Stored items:
----
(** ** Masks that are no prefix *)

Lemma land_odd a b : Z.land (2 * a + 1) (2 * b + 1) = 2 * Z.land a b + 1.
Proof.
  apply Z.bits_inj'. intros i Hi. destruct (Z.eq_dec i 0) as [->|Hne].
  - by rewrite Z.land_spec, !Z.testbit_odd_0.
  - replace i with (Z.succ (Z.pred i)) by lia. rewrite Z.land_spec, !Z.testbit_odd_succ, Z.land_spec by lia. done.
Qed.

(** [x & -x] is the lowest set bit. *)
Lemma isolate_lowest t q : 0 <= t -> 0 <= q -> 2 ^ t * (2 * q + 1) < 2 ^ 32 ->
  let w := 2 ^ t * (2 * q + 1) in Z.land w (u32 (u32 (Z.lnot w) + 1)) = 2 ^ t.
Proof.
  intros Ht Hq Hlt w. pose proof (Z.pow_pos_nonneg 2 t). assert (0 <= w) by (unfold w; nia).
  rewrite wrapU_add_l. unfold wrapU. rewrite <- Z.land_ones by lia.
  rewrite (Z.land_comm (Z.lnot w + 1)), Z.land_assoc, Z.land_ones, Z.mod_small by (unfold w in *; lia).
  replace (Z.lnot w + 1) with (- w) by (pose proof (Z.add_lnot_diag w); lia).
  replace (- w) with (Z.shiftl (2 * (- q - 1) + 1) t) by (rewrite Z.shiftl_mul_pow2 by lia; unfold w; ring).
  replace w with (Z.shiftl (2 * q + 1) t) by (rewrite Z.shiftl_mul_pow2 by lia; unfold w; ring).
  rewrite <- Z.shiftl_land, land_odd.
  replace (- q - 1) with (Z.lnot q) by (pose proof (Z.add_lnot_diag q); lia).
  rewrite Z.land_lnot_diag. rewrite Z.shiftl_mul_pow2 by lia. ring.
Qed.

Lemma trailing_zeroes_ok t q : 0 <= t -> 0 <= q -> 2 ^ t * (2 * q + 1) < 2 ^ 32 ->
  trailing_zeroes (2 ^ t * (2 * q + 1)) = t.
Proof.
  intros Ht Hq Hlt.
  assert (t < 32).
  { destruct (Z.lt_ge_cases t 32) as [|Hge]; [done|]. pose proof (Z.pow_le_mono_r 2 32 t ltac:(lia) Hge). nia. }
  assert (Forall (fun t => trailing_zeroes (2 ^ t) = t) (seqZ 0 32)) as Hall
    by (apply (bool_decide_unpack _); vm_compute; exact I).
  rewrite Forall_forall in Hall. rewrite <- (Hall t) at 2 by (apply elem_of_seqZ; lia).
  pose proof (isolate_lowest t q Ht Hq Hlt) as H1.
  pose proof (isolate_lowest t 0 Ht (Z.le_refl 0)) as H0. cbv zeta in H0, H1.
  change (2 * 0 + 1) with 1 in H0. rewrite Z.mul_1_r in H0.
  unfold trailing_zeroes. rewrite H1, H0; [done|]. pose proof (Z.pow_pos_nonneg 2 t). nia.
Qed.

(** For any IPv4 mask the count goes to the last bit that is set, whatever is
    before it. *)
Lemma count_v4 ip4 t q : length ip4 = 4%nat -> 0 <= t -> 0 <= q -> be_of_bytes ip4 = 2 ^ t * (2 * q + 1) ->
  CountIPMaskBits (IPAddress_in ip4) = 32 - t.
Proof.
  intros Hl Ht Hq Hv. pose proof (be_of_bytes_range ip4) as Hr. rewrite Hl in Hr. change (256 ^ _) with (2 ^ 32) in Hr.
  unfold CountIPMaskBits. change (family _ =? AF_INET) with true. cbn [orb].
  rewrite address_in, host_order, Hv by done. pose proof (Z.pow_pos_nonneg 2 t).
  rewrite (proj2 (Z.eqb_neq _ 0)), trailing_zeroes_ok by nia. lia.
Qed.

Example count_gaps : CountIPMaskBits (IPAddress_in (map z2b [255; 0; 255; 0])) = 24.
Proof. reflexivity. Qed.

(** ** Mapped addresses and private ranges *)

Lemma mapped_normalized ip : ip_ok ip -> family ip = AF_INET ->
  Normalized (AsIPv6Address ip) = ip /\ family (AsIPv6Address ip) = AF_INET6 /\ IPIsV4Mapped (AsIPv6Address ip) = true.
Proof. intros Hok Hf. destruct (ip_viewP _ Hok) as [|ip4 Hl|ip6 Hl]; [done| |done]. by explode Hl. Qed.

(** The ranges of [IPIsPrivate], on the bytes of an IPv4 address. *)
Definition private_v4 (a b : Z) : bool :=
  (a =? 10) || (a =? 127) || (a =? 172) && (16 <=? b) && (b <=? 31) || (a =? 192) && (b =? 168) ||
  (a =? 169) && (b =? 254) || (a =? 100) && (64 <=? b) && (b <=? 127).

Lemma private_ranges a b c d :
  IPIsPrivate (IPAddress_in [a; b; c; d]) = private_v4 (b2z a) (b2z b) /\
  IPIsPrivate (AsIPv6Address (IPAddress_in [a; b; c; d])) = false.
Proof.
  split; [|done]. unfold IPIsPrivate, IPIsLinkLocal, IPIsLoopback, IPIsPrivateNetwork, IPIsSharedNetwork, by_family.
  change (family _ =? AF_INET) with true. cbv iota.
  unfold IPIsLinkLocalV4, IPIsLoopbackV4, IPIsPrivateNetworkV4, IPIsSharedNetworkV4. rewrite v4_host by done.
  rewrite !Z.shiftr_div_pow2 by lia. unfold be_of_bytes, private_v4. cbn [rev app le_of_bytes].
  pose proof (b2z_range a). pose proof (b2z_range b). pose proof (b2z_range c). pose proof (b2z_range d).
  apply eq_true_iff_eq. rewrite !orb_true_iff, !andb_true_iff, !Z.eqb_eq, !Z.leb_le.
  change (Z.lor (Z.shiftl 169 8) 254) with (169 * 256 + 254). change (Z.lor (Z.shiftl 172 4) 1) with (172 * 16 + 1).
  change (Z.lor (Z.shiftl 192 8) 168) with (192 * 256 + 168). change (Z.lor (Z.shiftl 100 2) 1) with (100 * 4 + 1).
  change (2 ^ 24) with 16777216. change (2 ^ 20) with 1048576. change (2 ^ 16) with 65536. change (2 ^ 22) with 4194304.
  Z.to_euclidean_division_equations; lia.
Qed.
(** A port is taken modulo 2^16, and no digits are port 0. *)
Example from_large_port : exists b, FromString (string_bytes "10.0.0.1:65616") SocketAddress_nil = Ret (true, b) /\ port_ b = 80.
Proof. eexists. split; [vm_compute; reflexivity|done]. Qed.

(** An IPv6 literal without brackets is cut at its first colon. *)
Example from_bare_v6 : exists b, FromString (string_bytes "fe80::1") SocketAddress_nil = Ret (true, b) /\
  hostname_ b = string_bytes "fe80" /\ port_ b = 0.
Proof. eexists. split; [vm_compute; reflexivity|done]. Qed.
----
Task brief: Type out the records again exactly, line for line.

Solved problem:
(** ** Masks that are no prefix *)

Lemma land_odd a b : Z.land (2 * a + 1) (2 * b + 1) = 2 * Z.land a b + 1.
Proof.
  apply Z.bits_inj'. intros i Hi. destruct (Z.eq_dec i 0) as [->|Hne].
  - by rewrite Z.land_spec, !Z.testbit_odd_0.
  - replace i with (Z.succ (Z.pred i)) by lia. rewrite Z.land_spec, !Z.testbit_odd_succ, Z.land_spec by lia. done.
Qed.

(** [x & -x] is the lowest set bit. *)
Lemma isolate_lowest t q : 0 <= t -> 0 <= q -> 2 ^ t * (2 * q + 1) < 2 ^ 32 ->
  let w := 2 ^ t * (2 * q + 1) in Z.land w (u32 (u32 (Z.lnot w) + 1)) = 2 ^ t.
Proof.
  intros Ht Hq Hlt w. pose proof (Z.pow_pos_nonneg 2 t). assert (0 <= w) by (unfold w; nia).
  rewrite wrapU_add_l. unfold wrapU. rewrite <- Z.land_ones by lia.
  rewrite (Z.land_comm (Z.lnot w + 1)), Z.land_assoc, Z.land_ones, Z.mod_small by (unfold w in *; lia).
  replace (Z.lnot w + 1) with (- w) by (pose proof (Z.add_lnot_diag w); lia).
  replace (- w) with (Z.shiftl (2 * (- q - 1) + 1) t) by (rewrite Z.shiftl_mul_pow2 by lia; unfold w; ring).
  replace w with (Z.shiftl (2 * q + 1) t) by (rewrite Z.shiftl_mul_pow2 by lia; unfold w; ring).
  rewrite <- Z.shiftl_land, land_odd.
  replace (- q - 1) with (Z.lnot q) by (pose proof (Z.add_lnot_diag q); lia).
  rewrite Z.land_lnot_diag. rewrite Z.shiftl_mul_pow2 by lia. ring.
Qed.

Lemma trailing_zeroes_ok t q : 0 <= t -> 0 <= q -> 2 ^ t * (2 * q + 1) < 2 ^ 32 ->
  trailing_zeroes (2 ^ t * (2 * q + 1)) = t.
Proof.
  intros Ht Hq Hlt.
  assert (t < 32).
  { destruct (Z.lt_ge_cases t 32) as [|Hge]; [done|]. pose proof (Z.pow_le_mono_r 2 32 t ltac:(lia) Hge). nia. }
  assert (Forall (fun t => trailing_zeroes (2 ^ t) = t) (seqZ 0 32)) as Hall
    by (apply (bool_decide_unpack _); vm_compute; exact I).
  rewrite Forall_forall in Hall. rewrite <- (Hall t) at 2 by (apply elem_of_seqZ; lia).
  pose proof (isolate_lowest t q Ht Hq Hlt) as H1.
  pose proof (isolate_lowest t 0 Ht (Z.le_refl 0)) as H0. cbv zeta in H0, H1.
  change (2 * 0 + 1) with 1 in H0. rewrite Z.mul_1_r in H0.
  unfold trailing_zeroes. rewrite H1, H0; [done|]. pose proof (Z.pow_pos_nonneg 2 t). nia.
Qed.

(** For any IPv4 mask the count goes to the last bit that is set, whatever is
    before it. *)
Lemma count_v4 ip4 t q : length ip4 = 4%nat -> 0 <= t -> 0 <= q -> be_of_bytes ip4 = 2 ^ t * (2 * q + 1) ->
  CountIPMaskBits (IPAddress_in ip4) = 32 - t.
Proof.
  intros Hl Ht Hq Hv. pose proof (be_of_bytes_range ip4) as Hr. rewrite Hl in Hr. change (256 ^ _) with (2 ^ 32) in Hr.
  unfold CountIPMaskBits. change (family _ =? AF_INET) with true. cbn [orb].
  rewrite address_in, host_order, Hv by done. pose proof (Z.pow_pos_nonneg 2 t).
  rewrite (proj2 (Z.eqb_neq _ 0)), trailing_zeroes_ok by nia. lia.
Qed.

Example count_gaps : CountIPMaskBits (IPAddress_in (map z2b [255; 0; 255; 0])) = 24.
Proof. reflexivity. Qed.

(** ** Mapped addresses and private ranges *)

Lemma mapped_normalized ip : ip_ok ip -> family ip = AF_INET ->
  Normalized (AsIPv6Address ip) = ip /\ family (AsIPv6Address ip) = AF_INET6 /\ IPIsV4Mapped (AsIPv6Address ip) = true.
Proof. intros Hok Hf. destruct (ip_viewP _ Hok) as [|ip4 Hl|ip6 Hl]; [done| |done]. by explode Hl. Qed.

(** The ranges of [IPIsPrivate], on the bytes of an IPv4 address. *)
Definition private_v4 (a b : Z) : bool :=
  (a =? 10) || (a =? 127) || (a =? 172) && (16 <=? b) && (b <=? 31) || (a =? 192) && (b =? 168) ||
  (a =? 169) && (b =? 254) || (a =? 100) && (64 <=? b) && (b <=? 127).

Lemma private_ranges a b c d :
  IPIsPrivate (IPAddress_in [a; b; c; d]) = private_v4 (b2z a) (b2z b) /\
  IPIsPrivate (AsIPv6Address (IPAddress_in [a; b; c; d])) = false.
Proof.
  split; [|done]. unfold IPIsPrivate, IPIsLinkLocal, IPIsLoopback, IPIsPrivateNetwork, IPIsSharedNetwork, by_family.
  change (family _ =? AF_INET) with true. cbv iota.
  unfold IPIsLinkLocalV4, IPIsLoopbackV4, IPIsPrivateNetworkV4, IPIsSharedNetworkV4. rewrite v4_host by done.
  rewrite !Z.shiftr_div_pow2 by lia. unfold be_of_bytes, private_v4. cbn [rev app le_of_bytes].
  pose proof (b2z_range a). pose proof (b2z_range b). pose proof (b2z_range c). pose proof (b2z_range d).
  apply eq_true_iff_eq. rewrite !orb_true_iff, !andb_true_iff, !Z.eqb_eq, !Z.leb_le.
  change (Z.lor (Z.shiftl 169 8) 254) with (169 * 256 + 254). change (Z.lor (Z.shiftl 172 4) 1) with (172 * 16 + 1).
  change (Z.lor (Z.shiftl 192 8) 168) with (192 * 256 + 168). change (Z.lor (Z.shiftl 100 2) 1) with (100 * 4 + 1).
  change (2 ^ 24) with 16777216. change (2 ^ 20) with 1048576. change (2 ^ 16) with 65536. change (2 ^ 22) with 4194304.
  Z.to_euclidean_division_equations; lia.
Qed.
(** A port is taken modulo 2^16, and no digits are port 0. *)
Example from_large_port : exists b, FromString (string_bytes "10.0.0.1:65616") SocketAddress_nil = Ret (true, b) /\ port_ b = 80.
Proof. eexists. split; [vm_compute; reflexivity|done]. Qed.

(** An IPv6 literal without brackets is cut at its first colon. *)
Example from_bare_v6 : exists b, FromString (string_bytes "fe80::1") SocketAddress_nil = Ret (true, b) /\
  hostname_ b = string_bytes "fe80" /\ port_ b = 0.
Proof. eexists. split; [vm_compute; reflexivity|done]. Qed.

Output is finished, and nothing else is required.